Do any of you have a great way to teach 9th graders how to properly summarize. My kids need serious help.
We were just discussing this in one of my grad school classes this week, and it is a difficult skill for kids to develop. One thing you might try is to give them a passage to read, then have them put it aside and summarize without looking back at it. Or, have them write a 20-word summary; if that seems to daunting, have them write a 50-word one and then cut it in half to 25 words.
If you know fill me in..I have students that can IM/text for hours, but ask them to abbreviate their notes for easier time and yes this is what you do when you text and I get the 'deer in headlight' look.
In literature we use "Somebody . . . Wanted . . . But . . . So". This could work for history as well. You read a passage, a story or a chapter, and you identify the "Somebody" (character), what they "Wanted", what kept them from getting it ("But"), and the outcome ("So"). For example, "Mr. G wanted us to learn to summarize but we weren't very good at it so now we have to do this." Or, "Mathilde wanted to look wealthy at the ball but she didn't have any jewelry so she borrowed a necklace, which she then lost." It can help them get straight to the point of a passage, but you do have to give examples or you get "Mathilde wanted to look wealthy at the ball because she didn't have any money but she didn't have any jewelry so she borrowed a necklace except then she lost it and spent 10 years paying it off but then it turned out to be a fake." (Which, depending on your kids' current skills, might still be an improvement )

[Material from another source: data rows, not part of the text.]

(* ===== verification/_CoqProject ===== *)
-Q . S2P
Prelude.v
Bus.v
Regs.v
Driver.v
Chip.v
DriverFacts.v
Transfer.v
Receive.v
Banks.v
Startup.v
Safety.v
Memp.v
Timeouts.v
TimeoutFacts.v
Pbuf.v
PbufFacts.v
PbufUpdate.v
PbufAlloc.v
PbufChain.v
PbufRealloc.v
PbufExamples.v
Heap.v
HeapFacts.v
HeapAlloc.v
HeapSpec.v
PbufRam.v
Chksum.v
ChksumFacts.v
Ip4Addr.v
Ip4AddrFacts.v
Ethernet.v
Etharp.v
EtharpTable.v
EtharpInv.v
EtharpSend.v
EtharpReply.v
EtharpTimer.v
EtharpOutput.v
Ip.v
Icmp.v
Reass.v
IpInput.v
Frag.v
FragCopy.v
IpFacts.v
IcmpFacts.v
FragFacts.v
IpInputFacts.v
Ping.v
Udp.v
ArpSystem.v
UdpFacts.v
UdpInput.v
UdpFlow.v
Dns.v
DnsName.v
DnsInput.v
DnsSend.v
DnsTimer.v
ReassQueue.v
ReassSpec.v
ReassStep.v
ReassRun.v
ReassDatagram.v
FragTrip.v
MqttRing.v
Mqtt.v
MqttReqs.v
MqttSend.v
MqttConnect.v
MqttDeliver.v
App.v
AppFacts.v
Service.v
Loop.v
AppExamples.v
EtharpExamples.v
MqttExamples.v
IpExamples.v
DnsExamples.v
(* ===== verification/Chip.v ===== *)
(** What the driver's bus traffic asks of the ENC28J60: the controller's SPI
    instruction set and register banks, as its data sheet
    ([src/Documentation/Datasheet.pdf], tables 3-1 and 4-1) defines them.

    This is the specification side of the driver: a decoder of the bus
    history.  It answers no read (answers belong to [SpiSlave]); it says which
    instruction, on which register, the bytes between two chip-select edges
    encode. *)
From S2P Require Import Prelude Bus Regs.

(** A control register: its bank and its 5-bit address.  The last five
    addresses of every bank are one common set, listed under bank 0. *)
Definition reg : Type := Z * Z.

Definition reg_at (bank addr : Z) : reg := if 0x1B <=? addr then (0, addr) else (bank, addr).

Inductive instr : Type :=
| RCR (r : reg) (got : list Z)   (** read control register; bytes shifted out *)
| RBM (got : list Z)             (** read buffer memory *)
| WCR (r : reg) (v : Z)          (** write control register *)
| WBM (bs : list Z)              (** write buffer memory *)
| BFS (r : reg) (v : Z)          (** bit field set *)
| BFC (r : reg) (v : Z)          (** bit field clear *)
| SRC                            (** system reset *)
| Pause (ms : Z)                 (** a delay between instructions *)
| Malformed (bs : list Z).       (** no instruction of the set *)

#[global] Instance instr_eq_dec : EqDecision instr.
Proof. solve_decision. Defined.

(** Chip-select state, the bytes shifted in and out since selection, ECON1's
    bank select bits, and the instructions completed, newest first. *)
Record chip : Type := {
  selected : bool;
  mosi : list Z;
  miso : list Z;
  bsel : Z;
  done_ : list instr
}.

Definition chip_reset : chip :=
  {| selected := false; mosi := []; miso := []; bsel := 0; done_ := [] |}.

Definition decode (bank : Z) (mosi miso : list Z) : option instr :=
  match mosi with
  | [] => None
  | op :: data =>
    let a := Z.land op 31 in
    Some
      match Z.shiftr op 5, data with
      | 0, [] => RCR (reg_at bank a) miso
      | 1, [] => if a =? 0x1A then RBM miso else Malformed mosi
      | 2, [v] => WCR (reg_at bank a) v
      | 3, _ => if a =? 0x1A then WBM data else Malformed mosi
      | 4, [v] => BFS (reg_at bank a) v
      | 5, [v] => BFC (reg_at bank a) v
      | 7, [] => if a =? 0x1F then SRC else Malformed mosi
      | _, _ => Malformed mosi
      end
  end.

Definition reg_ECON1 : reg := (0, 0x1F).

(** The bank select bits after an instruction. *)
Definition bank_after (bank : Z) (i : instr) : Z :=
  match i with
  | WCR r v => if decide (r = reg_ECON1) then Z.land v 3 else bank
  | BFS r v => if decide (r = reg_ECON1) then Z.lor bank (Z.land v 3) else bank
  | BFC r v => if decide (r = reg_ECON1) then Z.land bank (Z.lnot (Z.land v 3)) else bank
  | SRC => 0
  | _ => bank
  end.

Definition chip_step (e : ev) (c : chip) : chip :=
  match e with
  | EvPin port pin st =>
    if decide (port = Ethernet_CS_GPIO_Port /\ pin = Ethernet_CS_Pin) then
      match st with
      | GPIO_PIN_RESET =>
        {| selected := true; mosi := []; miso := []; bsel := bsel c; done_ := done_ c |}
      | GPIO_PIN_SET =>
        match (if selected c then decode (bsel c) (mosi c) (miso c) else None) with
        | Some i => {| selected := false; mosi := []; miso := [];
                       bsel := bank_after (bsel c) i; done_ := i :: done_ c |}
        | None => {| selected := false; mosi := []; miso := []; bsel := bsel c; done_ := done_ c |}
        end
      end
    else c
  | EvTx bs _ => {| selected := selected c; mosi := mosi c ++ bs; miso := miso c;
                    bsel := bsel c; done_ := done_ c |}
  | EvRx _ _ _ bs => {| selected := selected c; mosi := mosi c; miso := miso c ++ bs;
                        bsel := bsel c; done_ := done_ c |}
  | EvDelay ms => {| selected := selected c; mosi := mosi c; miso := miso c;
                     bsel := bsel c; done_ := Pause ms :: done_ c |}
  | EvLog _ _ _ => c
  end.

(** The chip as the whole history (newest event first) leaves it. *)
Definition chip_of (b : bus) : chip := foldr chip_step chip_reset b.

(** Instructions that only move the bank select bits. *)
Definition bank_select (i : instr) : bool :=
  match i with
  | BFS r v | BFC r v => bool_decide (r = reg_ECON1) && (Z.land v 0xFC =? 0)
  | _ => false
  end.

(** The instructions that reach the chip's function: all but bank selection. *)
Definition work (l : list instr) : list instr := filter (fun i => bank_select i = false) l.

(** The registers the driver names, as the data sheet's register map places them. *)
Definition reg_ERDPTL : reg := (0, 0x00).
Definition reg_ERDPTH : reg := (0, 0x01).
Definition reg_EWRPTL : reg := (0, 0x02).
Definition reg_EWRPTH : reg := (0, 0x03).
Definition reg_ETXSTL : reg := (0, 0x04).
Definition reg_ETXSTH : reg := (0, 0x05).
Definition reg_ETXNDL : reg := (0, 0x06).
Definition reg_ETXNDH : reg := (0, 0x07).
Definition reg_ERXSTL : reg := (0, 0x08).
Definition reg_ERXSTH : reg := (0, 0x09).
Definition reg_ERXNDL : reg := (0, 0x0A).
Definition reg_ERXNDH : reg := (0, 0x0B).
Definition reg_ERXRDPTL : reg := (0, 0x0C).
Definition reg_ERXRDPTH : reg := (0, 0x0D).
Definition reg_EDMANDL : reg := (0, 0x12).
Definition reg_EDMADSTL : reg := (0, 0x14).
Definition reg_EIE : reg := (0, 0x1B).
Definition reg_EIR : reg := (0, 0x1C).
Definition reg_ESTAT : reg := (0, 0x1D).
Definition reg_ECON2 : reg := (0, 0x1E).
Definition reg_ERXFCON : reg := (1, 0x18).
Definition reg_MICMD : reg := (2, 0x12).
Definition reg_MIREGADR : reg := (2, 0x14).
Definition reg_MIWRL : reg := (2, 0x16).
Definition reg_MIWRH : reg := (2, 0x17).
Definition reg_MIRDL : reg := (2, 0x18).
Definition reg_MIRDH : reg := (2, 0x19).
Definition reg_MISTAT : reg := (3, 0x0A).

(** The six bytes of the station address, first transmitted byte first:
    MAADR1 ... MAADR6. *)
Definition reg_MAADR : list reg :=
  [(3, 0x04); (3, 0x05); (3, 0x02); (3, 0x03); (3, 0x00); (3, 0x01)].

(** MAC and MII registers (names MA..., MI...): all of bank 2 below the common
    addresses, and the station address and MISTAT in bank 3. *)
Definition mac_mii (r : reg) : bool :=
  match r with
  | (2, a) => a <? 0x1B
  | (3, a) => (a <? 0x06) || (a =? 0x0A)
  | _ => false
  end.

(** ** Effect on the chip's registers and buffer memory

    What the host's writes leave in the register file and in the 8-KByte
    buffer.  Registers the chip itself updates are not tracked, and neither
    are reset values: a system reset is outside this function. *)
Record mach : Type := { regs : gmap reg Z; ram : gmap Z Z }.

Definition reg_val (m : mach) (r : reg) : Z := default 0 (regs m !! r).
Definition set_reg (r : reg) (v : Z) (m : mach) : mach := {| regs := <[r := v]> (regs m); ram := ram m |}.
Definition ptr_val (m : mach) (lo hi : reg) : Z := reg_val m lo + 256 * reg_val m hi.

Definition AUTOINC (m : mach) : bool := Z.testbit (reg_val m reg_ECON2) 7.

(** One byte of a buffer write: stored at EWRPT, which then advances. *)
Definition write_byte (b : Z) (m : mach) : mach :=
  let a := ptr_val m reg_EWRPTL reg_EWRPTH in
  let m := {| regs := regs m; ram := <[a := b]> (ram m) |} in
  let a' := if AUTOINC m then (a + 1) mod 8192 else a in
  set_reg reg_EWRPTH (a' / 256) (set_reg reg_EWRPTL (a' mod 256) m).

Definition exec (i : instr) (m : mach) : option mach :=
  match i with
  | WCR r v => Some (set_reg r v m)
  | BFS r v => Some (set_reg r (Z.lor (reg_val m r) v) m)
  | BFC r v => Some (set_reg r (Z.land (reg_val m r) (Z.lnot v)) m)
  | WBM bs => Some (foldl (fun m b => write_byte b m) m bs)
  | RCR _ _ | RBM _ | Pause _ => Some m
  | SRC | Malformed _ => None
  end.

(** In program order. *)
Fixpoint exec_all (l : list instr) (m : mach) : option mach :=
  match l with [] => Some m | i :: l => exec i m ≫= exec_all l end.

(** The frame between the transmit pointers: the byte at ETXST is the
    per-packet control byte, the frame ends at ETXND. *)
Definition frame_to_send (m : mach) : list (option Z) :=
  let st := ptr_val m reg_ETXSTL reg_ETXSTH in
  let nd := ptr_val m reg_ETXNDL reg_ETXNDH in
  (fun a => ram m !! a) <$> seqZ (st + 1) (nd - st).

(** Which register an instruction writes, and with what. *)
Definition writes (r : reg) (i : instr) : bool :=
  match i with WCR r' _ | BFS r' _ | BFC r' _ => bool_decide (r' = r) | _ => false end.

(** The value the newest write to [r] in a log (newest first) stores. *)
Fixpoint last_write (r : reg) (l : list instr) : option Z :=
  match l with
  | [] => None
  | i :: l => if writes r i then match i with WCR _ v => Some v | _ => None end else last_write r l
  end.

(** The bits the newest write to [r] sets, when it is a bit field set. *)
Fixpoint last_set (r : reg) (l : list instr) : option Z :=
  match l with
  | [] => None
  | i :: l => if writes r i then match i with BFS _ v => Some v | _ => None end else last_set r l
  end.

(** Instructions without a reset or a buffer write. *)
Definition register_only (i : instr) : bool :=
  match i with SRC | Malformed _ | WBM _ => false | _ => true end.

Lemma reg_val_set r r' v m :
  reg_val (set_reg r v m) r' = if decide (r = r') then v else reg_val m r'.
Proof. unfold reg_val, set_reg. cbn [regs]. rewrite lookup_insert. by case_decide. Qed.

Lemma exec_all_app l1 l2 m : exec_all (l1 ++ l2) m = exec_all l1 m ≫= exec_all l2.
Proof.
  revert m. induction l1 as [|i l1 IH]; intros m; [done|]. simpl.
  destruct (exec i m); [apply IH|done].
Qed.

Lemma exec_register_only i m : register_only i = true ->
  exists m', exec i m = Some m' /\ forall r, writes r i = false -> reg_val m' r = reg_val m r.
Proof.
  destruct i; intros Hi; try done; simpl; eexists; (split; [reflexivity|]); intros r' Hw; try done;
    apply bool_decide_eq_false in Hw; by rewrite reg_val_set, decide_False.
Qed.

(** Running a register-only log: total, every register named by [last_write]
    holds that value, and every one named by [last_set] has those bits. *)
Lemma exec_log l m : forallb register_only l = true ->
  exists m', exec_all (reverse l) m = Some m' /\
    (forall r v, last_write r l = Some v -> reg_val m' r = v) /\
    (forall r v k, last_set r l = Some v -> Z.testbit v k = true -> Z.testbit (reg_val m' r) k = true).
Proof.
  induction l as [|i l IH]; simpl; [intros _; by exists m|].
  intros [Hi Hl]%andb_true_iff. destruct (IH Hl) as (m1 & E1 & H1 & K1).
  destruct (exec_register_only i m1 Hi) as (m2 & E2 & H2).
  exists m2. rewrite reverse_cons, exec_all_app, E1. simpl. rewrite E2. split; [done|]. split.
  - intros r v. destruct (writes r i) eqn:W; [|intros Hr; rewrite H2; auto].
    destruct i; try done. simpl in W. apply bool_decide_eq_true in W as ->. intros [= ->].
    injection E2 as <-. by rewrite reg_val_set, decide_True.
  - intros r v k. destruct (writes r i) eqn:W; [|intros Hr Hk; rewrite H2; eauto].
    destruct i; try done. simpl in W. apply bool_decide_eq_true in W as ->. intros [= ->] Hk.
    injection E2 as <-. rewrite reg_val_set, decide_True, Z.lor_spec, Hk by done. apply orb_true_r.
Qed.

Lemma last_write_skip r l1 l2 :
  forallb (fun i => negb (writes r i)) l1 = true -> last_write r (l1 ++ l2) = last_write r l2.
Proof.
  induction l1 as [|i l1 IH]; simpl; [done|]. intros [Hi Hl]%andb_true_iff.
  apply negb_true_iff in Hi. rewrite Hi. auto.
Qed.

Dovian - that's fantastic! My idea is a bit weaker. My kids don't have a lot of trouble with summarrizing. I try to summarise verbally with the class. I'll walk into the room glare at a kid walk over and yell at him "drag" him out of his seat, pretend to kill him and then cover the body with newspaper ... or something equally dramatic (mugging a kid, cleaning the room). Then I ask the kids to "call 911" and tell what happened. The idea is that we don't have time for a long story - just get the important stuff out.
I've used the Somebody Wanted But So strategy, too, and it's really effective. I've also used a strategy called GIST. Basically, you give the kids 25 blank lines, and they have to tell the story in exactly 25 words. Kinda like what Ms. K suggested!
Use Auto-summarize Tool in MS Word. Have students read a passage, enter it in a Word Document, auto summarize it, and then EVALUATE if the summary is accurate. Have them figure out how the tool summarizes. Do they use the same approach? Should they? Then give them a handout and have them summarize by hand. Learning the auto summarize tool will help them later if they ever have to write an abstract for an APA paper. I successfully used this in both 7th, 9th, 11th and 12th grades. This tool will also help them when editing their essays for organization and ideas. Students quickly discover when they move off topic.